PROBLEM DESCRIPTION: In the listing below, a line holding "Hk|exact Ht|exact Hok|constructor|" and a line holding "h ∈ effective_control_stack g ->" mark the range. Retype both exactly, with all lines between them.

PROVIDED MATERIAL:
(* ===== verification/ScopeTheorems.v ===== *)
(** * Structured concurrency: the theorems

    What the record tree promises to the rest of the kernel: the cancellation
    walk is exhaustive and terminates, firing a guard and running a fibre keep
    K-1..K-3, and the one shape in which they cannot. *)

From S2P Require Import Prelude RustStr Json Types Concurrency Platform Effects Transition Bindings KernelBase KernelScope KernelTick KernelCommands KernelApply ScopeFacts CancelWalk KInvariants Fixtures KTrigger KTick RingFacts.

Section scope_theorems.
Context {P : Platform}.

(** The runtime check accepts a frame exactly when the K invariants hold of
    it, so its errors are never spurious and never missed. *)
Lemma k_check_exact fibers table :
  (check_k_invariants fibers table = Ok tt ∧ K_inv fibers table) ∨
  (∃ reason, check_k_invariants fibers table = Err reason ∧ ¬ K_inv fibers table).
Proof.
  pose proof (check_k_invariants_ok fibers table) as H.
  destruct (check_k_invariants fibers table) as [[]|e]; [left; naive_solver|].
  right. exists e. split; [done|]. intros HK%H. done.
Qed.

(** Reading a record in the middle of a transition sees the staged
    mutations: on armed records the backwards scan agrees with folding all
    mutations over the table, and the armed ids are exactly those of the fold,
    each listed once. *)
Theorem mid_transition_reads_exact s c :
  (∀ h r, rec_state r = Armed ->
     fetch_record_in_transition s c h = Some r ↔
     apply_mutations (sn_table s) (ch_concurrency_mutations c) !! h = Some r) ∧
  (∀ h, h ∈ armed_record_ids_in_transition s c ↔
     ∃ r, apply_mutations (sn_table s) (ch_concurrency_mutations c) !! h = Some r ∧
       rec_state r = Armed) ∧
  NoDup (armed_record_ids_in_transition s c).
Proof.
  split; [|split; [apply elem_of_armed_record_ids | apply NoDup_armed_record_ids]].
  intros h r Ha. split; [apply fetch_staged | intros H; by apply staged_armed_fetch].
Qed.

(** A batch of membership changes gives every live record it names exactly
    the operations addressed to it, in order, and leaves every excluded or
    absent record alone, however the operations on different records are
    interleaved. *)
Theorem reconcile_exact s ops exclude c h r :
  table_keyed (sn_table s) -> h ∉ exclude -> fetch_record_in_transition s c h = Some r ->
  apply_mutations (sn_table s)
    (ch_concurrency_mutations (v2_reconcile_ancestor_membership s ops exclude c)) !! h =
    Some (foldl (λ r op, apply_membership_op op r) r ((filter (λ e, e.1 = h) ops).*2)).
Proof.
  intros Hk Hex Hf. pose proof (staged_reconcile s ops exclude c h Hk) as H.
  rewrite decide_False, Hf in H by done. exact H.
Qed.

(** C29: the cancellation walk from any record terminates on coherent stacks and
    returns, without duplicates, exactly the records nested under the root
    (root included), deepest first, and exactly the live fibres inside it. *)
Theorem cancel_walk_exhaustive s p :
  coherent (sn_fibers s) -> fibers_keyed (sn_fibers s) ->
  ∃ R L, cancel_guard_scope s p = Ok (R, L) ∧
    NoDup R ∧ NoDup L ∧
    (∀ h, h ∈ R ↔ nested_in (sn_fibers s) p h) ∧
    (∀ fid, fid ∈ L ↔ inside (sn_fibers s) p fid) ∧
    (∀ a b, nested_in (sn_fibers s) p a -> a ≠ b -> nested_in (sn_fibers s) a b ->
       ∃ R1 R2 R3, R = R1 ++ b :: R2 ++ a :: R3).
Proof.
  intros Hc Hk. destruct (cancel_guard_scope_walk s p Hc Hk) as (R & L & E & []).
  exists R, L. split_and!; auto.
Qed.

(** C2: firing an armed guard succeeds; the frame satisfies K-1..K-3, a handler
    fibre runs at the guard's handler address with the stack of the guard's
    position, fibres outside the guard are untouched, and an interrupting guard
    kills every fibre inside it and disarms every record nested in it. *)
Theorem guard_trigger_preserves_K s ctx rid record interrupting target :
  fibers_keyed (sn_fibers s) -> table_keyed (sn_table s) -> coherent (sn_fibers s) ->
  K_inv (sn_fibers s) (sn_table s) -> sn_fibers s !! derived_id ctx 0 = None ->
  sn_table s !! rid = Some record -> rec_kind record = KGuard interrupting ->
  rec_state record = Armed -> rec_handler record = Some target ->
  ∃ t, apply_v2_trigger_guard s (CV2TriggerGuard rid) ctx = Ok t ∧
    let '(F', T') := derive_post_transition_frame s t in
    fired s (derived_id ctx 0) rid interrupting target F' T'.
Proof.
  intros Hk Ht Hc HK Hf Hr Hkind Ha Hh. cbn [apply_v2_trigger_guard].
  unfold v2_trigger_guard_changes, v2_trigger_guard_changes_with_target.
  rewrite Hr. cbn [ok_or mbind Result_bind]. rewrite Hkind, bool_decide_eq_true_2, Hh by done.
  cbn [ensure ok_or mbind Result_bind]. destruct interrupting.
  - destruct (cancel_guard_scope_walk s rid Hc Hk) as (R & L & -> & HW).
    cbn [mbind Result_bind]. eexists. split; [reflexivity|]. rewrite derive_frame_finish.
    set (c6 := v2_reconcile_ancestor_membership s (removal_ops s L) _ _).
    change (staged_table s (push_event _ c6)) with (staged_table s c6).
    change (frame_fibers s (push_event _ c6)) with (frame_fibers s c6).
    by apply trigger_fired.
  - eexists. split; [reflexivity|]. rewrite derive_frame_finish. by apply triggern_fired.
Qed.

(** C1: a tick keeps K-1..K-3.  The hypotheses on the reached states are what
    the artifact verifier and the id generator provide: freshly derived ids are
    unused, a scope is closed by its only holder, the last arrival at a barrier
    finds the other members waiting there, a fibre ends outside every scope. *)
Theorem tick_preserves_K w s ctx requested f t :
  fibers_keyed (sn_fibers s) -> table_keyed (sn_table s) -> K_inv (sn_fibers s) (sn_table s) ->
  select_fiber s requested = Ok (fiber_id f) -> sn_fibers s !! fiber_id f = Some f ->
  NoDup (fiber_control_stack f) ->
  (∀ ts i, tick_reach w s ctx (tick_start s f) ts ->
     wf_instructions w !! addr_index (fiber_pc (ts_fiber ts)) = Some i -> step_ok s ctx ts i) ->
  apply_tick w s ctx (CTick requested) = Ok t ->
  let '(F', T') := derive_post_transition_frame s t in check_k_invariants F' T' = Ok tt.
Proof.
  intros Hk Ht HK Hsel Hf Hn Hok H. cbn [apply_tick] in H.
  apply bind_ok_inv in H as ([] & _ & H). rewrite Hsel in H. cbn [mbind Result_bind] in H.
  rewrite Hf in H. cbn [ok_or mbind Result_bind] in H.
  apply bind_ok_inv in H as ([] & Hw%ensure_ok%bool_decide_eq_true & H).
  assert (HF : frame_K s t).
  { eapply tick_loop_preserves; [exact Hk|exact Ht|exact Hok|constructor|
      by apply tick_start_inv|exact H]. }
  unfold frame_K in HF. destruct (derive_post_transition_frame s t) as [F' T'].
  by apply check_k_invariants_ok.
Qed.

End scope_theorems.

(** ** Closing a shared guard *)

Section shared_guard.
Context {P : Platform}.

Variables (w : ExecutableWorkflow) (s : Snapshot) (ctx : DeterministicContext).
Variables (f g : Fiber) (h : RecordId) (m : Uuid).
Hypothesis Hpc : wf_instructions w !! addr_index (fiber_pc f) = Some IV2GuardNEnd.
Hypothesis Hnext : wf_instructions w !! addr_index (addr_next (fiber_pc f)) = Some IEnd.
Hypothesis Hstack : fiber_control_stack f = [h].
Hypothesis Hother : sn_fibers s !! m = Some g.
Hypothesis Hne : m ≠ fiber_id f.

(** The transition of a tick that runs the closing word and then [End]. *)
Lemma guard_end_then_end n t :
  tick_loop w s ctx n (tick_start s f) = Ok t ->
  derive_post_transition_frame s t =
    (apply_fiber_deltas (sn_fibers s) [] [fiber_id f] false,
     apply_mutations (sn_table s) [CMRetire h]).
Proof.
  destruct n as [|[|n]]; cbn [tick_loop]; [done| |];
    unfold tick_step at 1; cbn [tick_start ts_fiber]; rewrite Hpc;
    cbn [ok_or mbind Result_bind exec_instr]; unfold exec_guard_end, pop_handle;
    cbn [tick_start ts_fiber]; rewrite Hstack; [done|].
  cbn -[exec_instr apply_fiber_deltas finish]. unfold tick_step at 1.
  cbn -[exec_instr apply_fiber_deltas finish]. rewrite Hnext. cbn -[apply_fiber_deltas finish].
  unfold exec_end. cbn -[apply_fiber_deltas finish]. case_bool_decide as E.
  - exfalso. assert (apply_fiber_deltas (sn_fibers s) [] [fiber_id f] false !! m = Some g) as E'.
    { rewrite lookup_apply_fiber_deltas, decide_False by set_solver. done. }
    rewrite E in E'. done.
  - intros [= <-]. by rewrite derive_frame_finish.
Qed.

Lemma guard_end_strands_other :
  h ∈ effective_control_stack g ->
  ¬ K_inv (apply_fiber_deltas (sn_fibers s) [] [fiber_id f] false)
      (apply_mutations (sn_table s) [CMRetire h]).
Proof.
  intros Hh (_ & HK2 & _).
  assert (Hm : apply_fiber_deltas (sn_fibers s) [] [fiber_id f] false !! m = Some g).
  { rewrite lookup_apply_fiber_deltas, decide_False by set_solver. done. }
  apply (HK2 _ _ _ Hm) in Hh as (r & Hr & Ha & _). cbn in Hr.
  destruct (sn_table s !! h) as [r0|] eqn:E; [|congruence].
  rewrite lookup_insert_eq in Hr. by injection Hr as <-.
Qed.
End shared_guard.


(** ** Witnesses *)

#[local] Existing Instance toy_platform.

(** The program of the kernel's GUARD-N unit test. *)
Definition guardn_program : ExecutableWorkflow :=
  toy_workflow [IV2GuardN 5; IPushI64 1000; IV2WaitFor; IV2GuardNEnd; IEnd; IV2GuardNEnd; IEnd].

(** The state after a command, or the state before it when it is rejected. *)
Definition toy_next (w : ExecutableWorkflow) (c : Command) (ctx : DeterministicContext)
    (s : Snapshot) : Snapshot :=
  match apply w s c ctx with
  | Ok t =>
      let '(F', T') := derive_post_transition_frame s t in
      mkSnapshot (next_snapshot t) F' (sn_join_counts s) (sn_dedupe s) (sn_buffered_messages s)
        (sn_incidents s) T' (sn_pending_effects s)
  | Err _ => s
  end.

Definition guardn_open : Snapshot :=
  toy_next guardn_program (CTick None) (toy_context 400 1) toy_snapshot.
Definition guardn_handle : RecordId := derived_id (toy_context 400 1) 0.
Definition guardn_fired : Snapshot :=
  toy_next guardn_program (CV2TriggerGuard guardn_handle) (toy_context 401 2) guardn_open.
Definition guardn_handler : Fiber :=
  set_control_stack [guardn_handle] (Fiber_new (derived_id (toy_context 401 2) 0) 5).
Definition guardn_body : Fiber :=
  mkFiber 10 3 [] (WTimer 1400) 0 [guardn_handle].


(** Coherence is decidable for a given ancestor function. *)
Definition coherentb (path : RecordId -> list RecordId) (fibers : gmap N Fiber) : bool :=
  forallb (λ e, forallb (λ i,
    match effective_control_stack e.2 !! i with
    | Some h => bool_decide (take i (effective_control_stack e.2) = path h)
    | None => true
    end) (seq 0 (length (effective_control_stack e.2)))) (map_to_list fibers).

Lemma coherentb_ok path fibers : coherentb path fibers = true -> coherent fibers.
Proof.
  unfold coherentb. rewrite forallb_forall. intros H. exists path. intros fid f i h Hf Hi.
  specialize (H (fid, f)). rewrite <-list_elem_of_In, elem_of_map_to_list in H. specialize (H Hf).
  rewrite forallb_forall in H. specialize (H i). cbn in H. rewrite Hi in H.
  apply (bool_decide_eq_true_1 _), H. apply in_seq. apply lookup_lt_Some in Hi. lia.
Qed.

Definition keyedb (fibers : gmap N Fiber) : bool :=
  forallb (λ e, (fiber_id e.2 =? e.1)%N) (map_to_list fibers).
Definition table_keyedb (t : gmap N ConcurrencyRecord) : bool :=
  forallb (λ e, (rec_id e.2 =? e.1)%N) (map_to_list t).

Lemma keyedb_ok fibers : keyedb fibers = true -> fibers_keyed fibers.
Proof.
  unfold keyedb. rewrite forallb_forall. intros H fid f Hf.
  apply elem_of_map_to_list, list_elem_of_In, H in Hf. by apply N.eqb_eq.
Qed.

Lemma table_keyedb_ok t : table_keyedb t = true -> table_keyed t.
Proof.
  unfold table_keyedb. rewrite forallb_forall. intros H id r Hr.
  apply elem_of_map_to_list, list_elem_of_In, H in Hr. by apply N.eqb_eq.
Qed.

(** A guard around a two-way fork. *)
Definition forked_program : ExecutableWorkflow :=
  toy_workflow [IV2Guard 4; IV2Fork [2; 3]%N 2; IV2Join 0; IV2Join 0; IEnd].
Definition forked : Snapshot :=
  toy_next forked_program (CTick None) (toy_context 5 1) toy_snapshot.
Definition forked_guard : RecordId := derived_id (toy_context 5 1) 0.
Definition forked_barrier : RecordId := derived_id (toy_context 5 1) 1.
Definition forked_record : ConcurrencyRecord :=
  default (guard_record None true 0 0) (sn_table forked !! forked_guard).
Definition forked_path (h : RecordId) : list RecordId :=
  if (h =? forked_barrier)%N then [forked_guard] else [].

Lemma cancel_walk_exhaustive_witness :
  ∃ R L, cancel_guard_scope forked forked_guard = Ok (R, L) ∧
    R = [forked_barrier; forked_guard] ∧ length L = 2 ∧
    ∀ h, h ∈ R ↔ nested_in (sn_fibers forked) forked_guard h.
Proof.
  destruct (cancel_walk_exhaustive forked forked_guard) as (R & L & E & _ & _ & HR & _).
  - apply (coherentb_ok forked_path). vm_compute. reflexivity.
  - apply keyedb_ok. vm_compute. reflexivity.
  - exists R, L. split; [exact E|].
    assert (EE : ∃ L', cancel_guard_scope forked forked_guard
              = Ok ([forked_barrier; forked_guard], L') ∧ length L' = 2)
      by (eexists; split; vm_compute; reflexivity).
    destruct EE as (L' & E' & Hl). rewrite E in E'. injection E' as -> ->. by split_and!.
Defined.

Lemma guard_trigger_preserves_K_witness :
  ∃ t, apply_v2_trigger_guard forked (CV2TriggerGuard forked_guard) (toy_context 6 2) = Ok t ∧
    let '(F', T') := derive_post_transition_frame forked t in
    fired forked (derived_id (toy_context 6 2) 0) forked_guard true 4 F' T'.
Proof.
  refine (guard_trigger_preserves_K forked (toy_context 6 2) forked_guard
    forked_record true 4 _ _ _ _ _ _ _ _ _).
  - apply keyedb_ok. vm_compute. reflexivity.
  - apply table_keyedb_ok. vm_compute. reflexivity.
  - apply (coherentb_ok forked_path). vm_compute. reflexivity.
  - apply check_k_invariants_ok. vm_compute. reflexivity.
  - vm_compute. reflexivity.
  - vm_compute. reflexivity.
  - vm_compute. reflexivity.
  - vm_compute. reflexivity.
  - vm_compute. reflexivity.
Defined.

(** A fork as first word returns at once: only the start state is reached. *)
Lemma reach_first w s ctx ts0 ts t :
  tick_step w s ctx ts0 = Ok (Return t) -> tick_reach w s ctx ts0 ts -> ts = ts0.
Proof. intros Hs Hr. induction Hr as [|ts ts' _ IH Hstep]; [done|]. subst. congruence. Qed.

Definition fork_program : ExecutableWorkflow :=
  toy_workflow [IV2Fork [1; 2]%N 2; IV2Join 0; IV2Join 0; IEnd].

Lemma tick_preserves_K_witness :
  ∃ t, apply_tick fork_program toy_snapshot (toy_context 5 1) (CTick None) = Ok t ∧
    let '(F', T') := derive_post_transition_frame toy_snapshot t in check_k_invariants F' T' = Ok tt.
Proof.
  assert (E : ∃ t, apply_tick fork_program toy_snapshot (toy_context 5 1) (CTick None) = Ok t ∧
    tick_step fork_program toy_snapshot (toy_context 5 1) (tick_start toy_snapshot (Fiber_new 10 0))
      = Ok (Return t)) by (eexists; split; vm_compute; reflexivity).
  destruct E as (t & E & E1). exists t. split; [exact E|].
  refine (tick_preserves_K fork_program toy_snapshot (toy_context 5 1) None (Fiber_new 10 0) t
            _ _ _ eq_refl eq_refl _ _ E).
  - apply keyedb_ok. vm_compute. reflexivity.
  - apply table_keyedb_ok. vm_compute. reflexivity.
  - apply check_k_invariants_ok. vm_compute. reflexivity.
  - constructor.
  - intros ts i ->%(reach_first _ _ _ _ _ _ E1) [= <-]. split_and!.
    + vm_compute. reflexivity.
    + discriminate.
    + vm_compute. reflexivity.
    + apply Forall_forall. vm_compute. repeat constructor; intros H; inversion H.
Defined.

Lemma reconcile_exact_witness :
  apply_mutations (sn_table forked)
    (ch_concurrency_mutations (v2_reconcile_ancestor_membership forked
       [(forked_guard, MAdd 99); (forked_barrier, MAdd 98); (forked_guard, MRemove 99)] ∅
       Changes_default)) !! forked_guard = Some (remove_member 99 (add_member 99 forked_record)).
Proof.
  rewrite (reconcile_exact forked _ ∅ Changes_default forked_guard forked_record).
  - f_equal.
  - apply table_keyedb_ok. vm_compute. reflexivity.
  - apply not_elem_of_empty.
  - vm_compute. reflexivity.
Defined.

RESPONSE TO THE TASK:
  { eapply tick_loop_preserves; [exact Hk|exact Ht|exact Hok|constructor|
      by apply tick_start_inv|exact H]. }
  unfold frame_K in HF. destruct (derive_post_transition_frame s t) as [F' T'].
  by apply check_k_invariants_ok.
Qed.

End scope_theorems.

(** ** Closing a shared guard *)

Section shared_guard.
Context {P : Platform}.

Variables (w : ExecutableWorkflow) (s : Snapshot) (ctx : DeterministicContext).
Variables (f g : Fiber) (h : RecordId) (m : Uuid).
Hypothesis Hpc : wf_instructions w !! addr_index (fiber_pc f) = Some IV2GuardNEnd.
Hypothesis Hnext : wf_instructions w !! addr_index (addr_next (fiber_pc f)) = Some IEnd.
Hypothesis Hstack : fiber_control_stack f = [h].
Hypothesis Hother : sn_fibers s !! m = Some g.
Hypothesis Hne : m ≠ fiber_id f.

(** The transition of a tick that runs the closing word and then [End]. *)
Lemma guard_end_then_end n t :
  tick_loop w s ctx n (tick_start s f) = Ok t ->
  derive_post_transition_frame s t =
    (apply_fiber_deltas (sn_fibers s) [] [fiber_id f] false,
     apply_mutations (sn_table s) [CMRetire h]).
Proof.
  destruct n as [|[|n]]; cbn [tick_loop]; [done| |];
    unfold tick_step at 1; cbn [tick_start ts_fiber]; rewrite Hpc;
    cbn [ok_or mbind Result_bind exec_instr]; unfold exec_guard_end, pop_handle;
    cbn [tick_start ts_fiber]; rewrite Hstack; [done|].
  cbn -[exec_instr apply_fiber_deltas finish]. unfold tick_step at 1.
  cbn -[exec_instr apply_fiber_deltas finish]. rewrite Hnext. cbn -[apply_fiber_deltas finish].
  unfold exec_end. cbn -[apply_fiber_deltas finish]. case_bool_decide as E.
  - exfalso. assert (apply_fiber_deltas (sn_fibers s) [] [fiber_id f] false !! m = Some g) as E'.
    { rewrite lookup_apply_fiber_deltas, decide_False by set_solver. done. }
    rewrite E in E'. done.
  - intros [= <-]. by rewrite derive_frame_finish.
Qed.

Lemma guard_end_strands_other :
  h ∈ effective_control_stack g ->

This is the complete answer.